INSTRUCTIONS TO FOLLOW:
Nothing but the lines from the one with "#[local] Hint Resolve fuelled_can_add_loop" through the end of the records below should be written out, and each must match word for word.
*** DATA IN THIS EXERCISE Section Begins ***
End Audit.

(** ** The dictionary of the checker *)

Lemma containers_map_other (cs : list Container) :
  forall (m : gmap Z Container) (i : Z),
    i ∉ List.map identifier cs ->
    fold_left (fun m c => <[identifier c := c]> m) cs m !! i = m !! i.
Proof.
  induction cs as [|x cs IH]; simpl; intros m i Hi; [reflexivity|].
  apply not_elem_of_cons in Hi as (Hne & Hi).
  rewrite IH by exact Hi. now apply lookup_insert_ne.
Qed.

Lemma containers_map_known (cs : list Container) :
  NoDup (List.map identifier cs) -> Forall (known (containers_map cs)) cs.
Proof.
  unfold containers_map, known. generalize (∅ : gmap Z Container).
  induction cs as [|x cs IH]; simpl; intros m Hnd; [constructor|].
  apply NoDup_cons in Hnd as (Hx & Hnd). constructor; [|now apply IH].
  rewrite containers_map_other by exact Hx. apply lookup_insert_eq.
Qed.

(** ** Replay of the log of a run *)

Lemma run_audited (containers : list Container) (width : Z) (s : Strategy.t) :
  NoDup (List.map identifier containers) ->
  execute_strategy containers width = Ok s ->
  audited (containers_map containers) s.
Proof.
  intros Hnd Hrun. unfold execute_strategy in Hrun.
  eapply execute_loop_audited; [exact Hrun | | apply init_audited].
  now apply containers_map_known.
Qed.

(** C3, as the code has it.  For a container file with distinct
    identifiers and a run of the expert strategy that completes, the
    checker accepts the log of the run (no assertion fails, no exception is
    raised) and the yard it rebuilds is the yard of the strategy, cash
    included.  The log holds no [CASH] line: the strategy never calls
    [Logger.cash]. *)
Theorem replay_of_expert_log (containers : list Container) (width : Z)
    (s : Strategy.t) :
  NoDup (List.map identifier containers) ->
  execute_strategy containers width = Ok s ->
  check_and_show containers (Strategy._logger s) = Ok (Strategy._store s)
  /\ existsb is_cash (Strategy._logger s) = false
  /\ last_cash (Strategy._logger s) = None.
Proof.
  intros Hnd Hrun.
  destruct (run_audited _ _ _ Hnd Hrun)
    as (name & w & rest & last & Hlog & Hrep & _ & Hcash & _).
  rewrite Hlog. unfold check_and_show, last_cash. simpl. rewrite Hrep. simpl.
  repeat split; [exact Hcash|]. now apply last_cash_no_cash.
Qed.

Lemma replay_of_expert_log_witness :
  check_and_show example_file (Strategy._logger example_run)
  = Ok (Strategy._store example_run)
  /\ existsb is_cash (Strategy._logger example_run) = false
  /\ last_cash (Strategy._logger example_run) = None.
Proof.
  apply (replay_of_expert_log example_file 20 example_run).
  - apply (bool_decide_unpack (NoDup (List.map identifier example_file))).
    vm_compute. exact I.
  - vm_compute. reflexivity.
Defined.

(** C3, as stated, fails on the last [CASH] line: the run of the
    one-container scenario of width 4 sells the container for 10, its log
    replays to a cash of 10, and the log has no [CASH] line to compare
    with. *)
Lemma replay_has_no_logged_cash :
  exists s,
    execute_strategy [small_box] 4 = Ok s
    /\ Strategy._logger s = [START 0 "my_strategy" 4; ADD 0 1 0; REMOVE 1 1]
    /\ (exists st, check_and_show [small_box] (Strategy._logger s) = Ok st
                   /\ Store.cash st = 10)
    /\ last_cash (Strategy._logger s) = None
    /\ ~ (exists st, check_and_show [small_box] (Strategy._logger s) = Ok st
                     /\ last_cash (Strategy._logger s) = Some (Store.cash st)).
Proof.
  eexists. split; [vm_compute; reflexivity|]. split; [reflexivity|].
  split; [eexists; split; vm_compute; reflexivity|]. split; [reflexivity|].
  intros (st & _ & H). vm_compute in H. discriminate.
Qed.

(** ** The recursion budget of the idle loop *)

(** Only [exec_loop] can report [OutOfFuel]; every other function of the
    model raises Python exceptions only. *)

Lemma fuelled_Ok {A : Type} (a : A) : fuelled (Ok a).
Proof. discriminate. Qed.

Lemma fuelled_bind {A B : Type} (m : result A) (k : A -> result B) :
  fuelled m -> (forall a, fuelled (k a)) -> fuelled (bind m k).
Proof.
  destruct m as [a|e]; simpl; intros Hm Hk; [apply Hk|].
  intros H. apply Hm. now inversion H.
Qed.

Lemma fuelled_assert (b : bool) : fuelled (py_assert b).
Proof. destruct b; discriminate. Qed.

Lemma fuelled_index {A : Type} (l : list A) (i : Z) : fuelled (py_index l i).
Proof.
  unfold py_index.
  destruct ((0 <=? i) && (i <? py_len l)); [discriminate|].
  destruct ((i <? 0) && (- py_len l <=? i)); discriminate.
Qed.

Create HintDb fuel.
#[local] Hint Resolve fuelled_assert fuelled_index : fuel.

(** Reduces a goal [fuelled e] along the structure of [e]. *)
Ltac fuelled_step :=
  first
    [ apply fuelled_Ok
    | discriminate
    | solve [auto with fuel]
    | apply fuelled_bind; [|intros]
    | match goal with
      | |- fuelled (if ?b then _ else _) => destruct b
      | |- fuelled (match ?x with _ => _ end) => destruct x
      | |- fuelled (let _ := _ in _) => cbv zeta
      end ].
Ltac fuelled_tac := repeat fuelled_step.

Lemma fuelled_getitem {A : Type} (l : list A) (i : Z) : fuelled (py_getitem l i).
Proof. unfold py_getitem. fuelled_tac. Qed.
#[local] Hint Resolve fuelled_getitem : fuel.

Lemma fuelled_delitem {A : Type} (l : list A) (i : Z) : fuelled (py_delitem l i).
Proof. unfold py_delitem. fuelled_tac. Qed.
#[local] Hint Resolve fuelled_delitem : fuel.

Lemma fuelled_list_remove (c : Container) (l : list Container) :
  fuelled (py_list_remove c l).
Proof. induction l as [|x l IH]; simpl; fuelled_tac. Qed.
#[local] Hint Resolve fuelled_list_remove : fuel.

Lemma fuelled_store_height (s : Store.t) (p : Position) :
  fuelled (Store.height_column s p).
Proof. unfold Store.height_column. fuelled_tac. Qed.
#[local] Hint Resolve fuelled_store_height : fuel.

Lemma fuelled_store_empty (s : Store.t) (p : Position) : fuelled (Store.empty s p).
Proof. unfold Store.empty. fuelled_tac. Qed.
#[local] Hint Resolve fuelled_store_empty : fuel.

Lemma fuelled_can_add_loop (s : Store.t) (l : Z) (columns : list Z) :
  fuelled (Store.can_add_loop s l columns).
Proof. induction columns as [|i columns IH]; simpl; fuelled_tac. Qed.
#[local] Hint Resolve fuelled_can_add_loop : fuel.

Lemma fuelled_can_add (s : Store.t) (c : Container) (p : Position) :
  fuelled (Store.can_add s c p).
Proof. unfold Store.can_add. fuelled_tac. Qed.
#[local] Hint Resolve fuelled_can_add : fuel.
*** DATA IN THIS EXERCISE Section Ends ***
RESULT OF THIS EXERCISE:
#[local] Hint Resolve fuelled_can_add_loop : fuel.

Lemma fuelled_can_add (s : Store.t) (c : Container) (p : Position) :
  fuelled (Store.can_add s c p).
Proof. unfold Store.can_add. fuelled_tac. Qed.
#[local] Hint Resolve fuelled_can_add : fuel.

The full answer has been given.